* What is expected *
In the listing below, find the line with "Lemma listed_target j : listed_for j ->", then repeat exactly every line from the top through that one.
□ □ □ □
Definition listed_for (j : Z) : Prop :=
  Cpupri.candidate (Z.ones nr_cpu_ids) (cpu_active_mask w) (cpus_mask (task_of w p)) j = true /\ 0 <= level_of j < tp.

Lemma candidate_spec j :
  Cpupri.candidate (Z.ones nr_cpu_ids) (cpu_active_mask w) (cpus_mask (task_of w p)) j = true <->
  cpu_ok j /\ mask_test (cpus_mask (task_of w p)) j = true /\ mask_test (cpu_active_mask w) j = true.
Proof. clear Hp Htp. unfold Cpupri.candidate. rewrite !andb_true_iff, (ones_spec _ j (g_cpu _ _ I p)). naive_solver. Qed.

(** A CPU below the level of the task is a target at that level, or it has strayed. *)
Lemma listed_target j : listed_for j ->
  target w p j /\ Cpupri.convert_prio (highest_curr (rtq w j)) = Some (level_of j) \/ strayed w p j.
Proof.
  intros [(Hj & Hm & Ha)%candidate_spec Hl]. pose proof (index_level w (rd (cpu_rq w (cpu (task_of w p)))) j I Hj) as L.
  fold (rdq w (cpu (task_of w p))) in L. fold (level_of j) in L. cbv zeta in L.
  destruct (Z.eqb_spec (rd (cpu_rq w j)) (rd (cpu_rq w (cpu (task_of w p))))) as [Ed|Ed], (online (cpu_rq w j)) eqn:On; simpl in L.
  2-4: right; split; try done; [intros [? ?]; congruence|apply L; lia].
  left. pose proof (level_top _ _ Hp Htp). destruct L as (_ & [L|[L _]]); [|lia]. split; [|done]. split; try done.
  destruct (level_lt _ _ _ _ (rt_ok_high _ _ _ (g_rt _ _ I j Hj)) Hp L Htp) as (_ & _ & Hlt). lia.
Qed.

Lemma free_target_listed j : free_target w p j ->
  listed_for j /\ Cpupri.convert_prio (highest_curr (rtq w j)) = Some (level_of j).
Proof.
  intros [[Hj Hr Ho Hm Ha Hlt] Nd]. pose proof (index_level w (rd (cpu_rq w (cpu (task_of w p)))) j I Hj) as L.
  fold (rdq w (cpu (task_of w p))) in L. fold (level_of j) in L. cbv zeta in L. rewrite Hr, Ho, Z.eqb_refl, Nd in L. simpl in L.
  destruct L as (L0 & [L|[_ L]]); [|done]. split; [|done]. split; [by apply candidate_spec|].
  destruct (level_lt _ _ _ _ (rt_ok_high _ _ _ (g_rt _ _ I j Hj)) Hp L Htp) as (_ & _ & Hl). lia.
Qed.

End Candidates.

Lemma find_lowest_spec w this p : inv w -> is_rt (task_of w p) = true ->
  exists i, find_lowest_rq w this p = Some i /\
    ((i = -1 /\ (nr_cpus_allowed (task_of w p) = 1 \/ forall j, ~ free_target w p j)) \/
     (nr_cpus_allowed (task_of w p) <> 1 /\ (target w p i \/ strayed w p i) /\
      (sched_asym_cpucap_active = false -> target w p i ->
        forall j, free_target w p j -> highest_curr (rtq w j) <= highest_curr (rtq w i)))).
Proof.
  intros I Rt. set (t := task_of w p) in *. pose proof (class_ok_rt _ (inv_prio _ I p) Rt) as Hp. fold t in Hp.
  unfold find_lowest_rq. fold t. destruct (Z.eqb_spec (nr_cpus_allowed t) 1) as [|Hn]; [exists (-1); auto|].
  set (c := cpu t). set (cp := rd_cpupri (rdq w c)).
  pose proof (g_cpu _ _ I p) as Hc. fold t c in Hc.
  assert (Wf : Cpupri.cpupri_wf nr_cpu_ids (Z.ones nr_cpu_ids) cp) by apply (g_links _ _ I).
  assert (Hnr : 0 <= nr_cpu_ids) by (unfold cpu_ok in Hc; lia).
  destruct (convert_some _ Hp) as [tp Hcv].
  set (fn := if sched_asym_cpucap_active then Some (rt_task_fits_capacity t) else None).
  assert (E : (if sched_asym_cpucap_active
       then Cpupri.cpupri_find_fitness nr_cpu_ids (cpu_active_mask w) cp (prio t) (cpus_mask t) (Some 0) (Some (rt_task_fits_capacity t))
       else find_cpupri w c t (Some 0)) =
     Cpupri.cpupri_find_fitness nr_cpu_ids (cpu_active_mask w) cp (prio t) (cpus_mask t) (Some 0) fn).
  { unfold fn, find_cpupri. destruct sched_asym_cpucap_active; [done|apply Cpupri.cpupri_find_no_fitness]. }
  rewrite E. clear E.
  destruct (Cpupri.cpupri_find_fitness_spec nr_cpu_ids (Z.ones nr_cpu_ids) (cpu_active_mask w) cp (prio t) tp (cpus_mask t) 0 fn
    Hnr (ones_ok c Hc) Wf Hcv) as (found & m & -> & Hf & Hm). cbn [mbind option_bind].
  destruct found; simpl; cycle 1.
  { exists (-1). split; [done|]. left. split; [done|]. right. intros j Hj%(free_target_listed w p tp I Hp Hcv).
    assert (false = true) by (apply Hf; exists j; apply Hj). done. }
  eexists. split; [done|]. right. split; [done|]. destruct (Hm eq_refl) as (Em & lv & ok & Hlv & Mb & Low & Hok).
  destruct (mask_nonempty m Em) as [j Hj].
  assert (In : forall x, mask_test m x = true -> listed_for w p tp x /\ level_of w p x = lv).
  { intros x Hx. rewrite Mb, !andb_true_iff, Z.eqb_eq in Hx. destruct Hx as [[Hx _] Hl]. split; [|done]. split; [done|]. unfold level_of. fold t c cp. lia. }
  assert (Hi : mask_test m (choose_cpu this c m) = true).
  { apply (choose_cpu_in this c m j); [|done]. apply In in Hj as [[Hj _] _]. apply (candidate_spec w p I) in Hj as (Hj & _). exact Hj. }
  destruct (In _ Hi) as [Ti Li]. apply (listed_target w p tp I Hp Hcv) in Ti. split; [destruct Ti as [[? _]|?]; auto|].
  intros Ha Tg k Hk. destruct Ti as [[_ Ci]|St]; [|destruct (st_off _ _ _ St); by split; [apply Tg|apply Tg]].
  destruct (free_target_listed w p tp I Hp Hcv k Hk) as [[Hk1 Hk2] Ck].
  assert (Hlk : lv <= level_of w p k).
  { destruct (Z.le_gt_cases lv (level_of w p k)) as [|Hgt]; [done|]. exfalso. apply (Low k Hk1); [|unfold level_of in *; fold t c cp in Hk2, Hgt; lia].
    destruct Hok as [->|[-> _]]; [|done]. unfold fn. by rewrite Ha. }
  eapply (level_lt _ _ _ _ (rt_ok_high _ _ _ (g_rt _ _ I k (tg_cpu _ _ _ (proj1 Hk)))) (rt_ok_high _ _ _ (g_rt _ _ I _ (tg_cpu _ _ _ Tg))) Ck Ci). lia.
Qed.

Lemma find_lock_spec w this p c : inv w -> is_rt (task_of w p) = true ->
  exists r, find_lock_lowest_rq w this p c = Some r /\ forall i, r = Some i -> (target w p i \/ strayed w p i) /\ i <> c.
Proof.
  intros I Rt. unfold find_lock_lowest_rq. destruct (find_lowest_spec w this p I Rt) as (i & -> & H). cbn [mbind option_bind].
  destruct (Z.eqb_spec i (-1)) as [->|H1]; simpl; [by exists None|]. destruct (Z.eqb_spec i c) as [->|H2]; [by exists None|].
  destruct (_ <=? _); [by exists None|]. destruct (_ && _); [by exists None|]. exists (Some i). split; [done|]. intros ? [= <-].
  destruct H as [[? _]|(_ & H & _)]; [done|]. done.
Qed.

(** *** Push *)

Lemma pset_on w c p : inv w -> pset w c p ->
  is_rt (task_of w p) = true /\ task_on_rq_queued (task_of w p) = true /\ not_current w p.
Proof.
  intros I (O & C & _ & N). rewrite (inv_queued _ I) in O. apply andb_true_iff in O as [? ?]. split_and!; try done.
  unfold not_current. by rewrite C.
Qed.

Lemma pushable_ids w c p : inv w -> cpu_ok c -> p ∈ ids (pushable_tasks (rtq w c)) <-> pset w c p.
Proof. intros I Hc. apply (push_mem _ _ _ (g_push _ _ I c Hc)). Qed.

Lemma pick_next_pushable_spec w c : inv w -> cpu_ok c ->
  exists r, pick_next_pushable_task w c = Some r /\ forall p, r = Some p -> pset w c p.
Proof.
  intros I Hc. unfold pick_next_pushable_task. destruct (negb _) eqn:E; [by exists None|].
  unfold has_pushable_tasks, Plist.plist_head_empty in E. rewrite negb_involutive in E. fold (rtq w c) in E.
  unfold Plist.plist_first. destruct (Plist.node_list _) as [|n l] eqn:El; [done|]. simpl.
  assert (Hp : pset w c (Plist.id n)).
  { apply pushable_ids; [done..|]. unfold ids. rewrite El. left. }
  destruct (pset_on _ _ _ I Hp) as (Rt & Q & _). destruct Hp as (O & C & N & Cu).
  rewrite C, Z.eqb_refl, Q. simpl. rewrite (proj2 (Z.eqb_neq _ _) Cu). destruct (Z.leb_spec (nr_cpus_allowed (task_of w (Plist.id n))) 1); [lia|].
  unfold rt_task, rt_prio. destruct (inv_class _ I _ Rt) as [Hpr _].
  destruct (Z.ltb_spec (prio (task_of w (Plist.id n))) MAX_RT_PRIO); [|lia]. simpl. exists (Some (Plist.id n)). split; [done|]. by intros ? [= <-].
Qed.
□ □ □ □
* Problem solution *
Definition listed_for (j : Z) : Prop :=
  Cpupri.candidate (Z.ones nr_cpu_ids) (cpu_active_mask w) (cpus_mask (task_of w p)) j = true /\ 0 <= level_of j < tp.

Lemma candidate_spec j :
  Cpupri.candidate (Z.ones nr_cpu_ids) (cpu_active_mask w) (cpus_mask (task_of w p)) j = true <->
  cpu_ok j /\ mask_test (cpus_mask (task_of w p)) j = true /\ mask_test (cpu_active_mask w) j = true.
Proof. clear Hp Htp. unfold Cpupri.candidate. rewrite !andb_true_iff, (ones_spec _ j (g_cpu _ _ I p)). naive_solver. Qed.

(** A CPU below the level of the task is a target at that level, or it has strayed. *)
Lemma listed_target j : listed_for j ->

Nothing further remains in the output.